— TRY IT —
The records below need retyping in full; give them again exactly.

◆ ◆ ◆

(** * libosmium: the read thread and the memory-mapping wrapper

    A shallow embedding of

    - [osmium::io::detail::ReadThread] (io/detail/read_thread.hpp), the
      producer of the bounded read pipeline,
    - [osmium::util::MemoryMapping], [AnonymousMemoryMapping] and
      [TypedMemoryMapping<T>] (util/memory_mapping.hpp), on the three
      platforms the header distinguishes,
    - [osmium::index::multimap::SparseMemMultimap<TId, TValue>]
      (index/multimap/sparse_mem_multimap.hpp), and
    - the conversions of member types in io/pbf.hpp,

    followed by the properties of each. *)

From Stdlib Require Import String.
From Stdlib Require Import ZArith List Bool Lia Arith.
From Stdlib Require Import Permutation Sorted.
Import ListNotations.

(* ================================================================== *)
(** * Part I: the producer of the read pipeline *)
(* ================================================================== *)

Module ReadThread.

(** What one call of [Decompressor::read()] does: it returns a chunk (the
    empty chunk at end of stream) or it throws. *)
Inductive read_result : Type :=
| Data (chunk : string)
| ReadThrows.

◆ ◆ ◆

— EXPECTED OUTPUT —
(** * libosmium: the read thread and the memory-mapping wrapper

    A shallow embedding of

    - [osmium::io::detail::ReadThread] (io/detail/read_thread.hpp), the
      producer of the bounded read pipeline,
    - [osmium::util::MemoryMapping], [AnonymousMemoryMapping] and
      [TypedMemoryMapping<T>] (util/memory_mapping.hpp), on the three
      platforms the header distinguishes,
    - [osmium::index::multimap::SparseMemMultimap<TId, TValue>]
      (index/multimap/sparse_mem_multimap.hpp), and
    - the conversions of member types in io/pbf.hpp,

    followed by the properties of each. *)

From Stdlib Require Import String.
From Stdlib Require Import ZArith List Bool Lia Arith.
From Stdlib Require Import Permutation Sorted.
Import ListNotations.

(* ================================================================== *)
(** * Part I: the producer of the read pipeline *)
(* ================================================================== *)

Module ReadThread.

(** What one call of [Decompressor::read()] does: it returns a chunk (the
    empty chunk at end of stream) or it throws. *)
Inductive read_result : Type :=
| Data (chunk : string)
| ReadThrows.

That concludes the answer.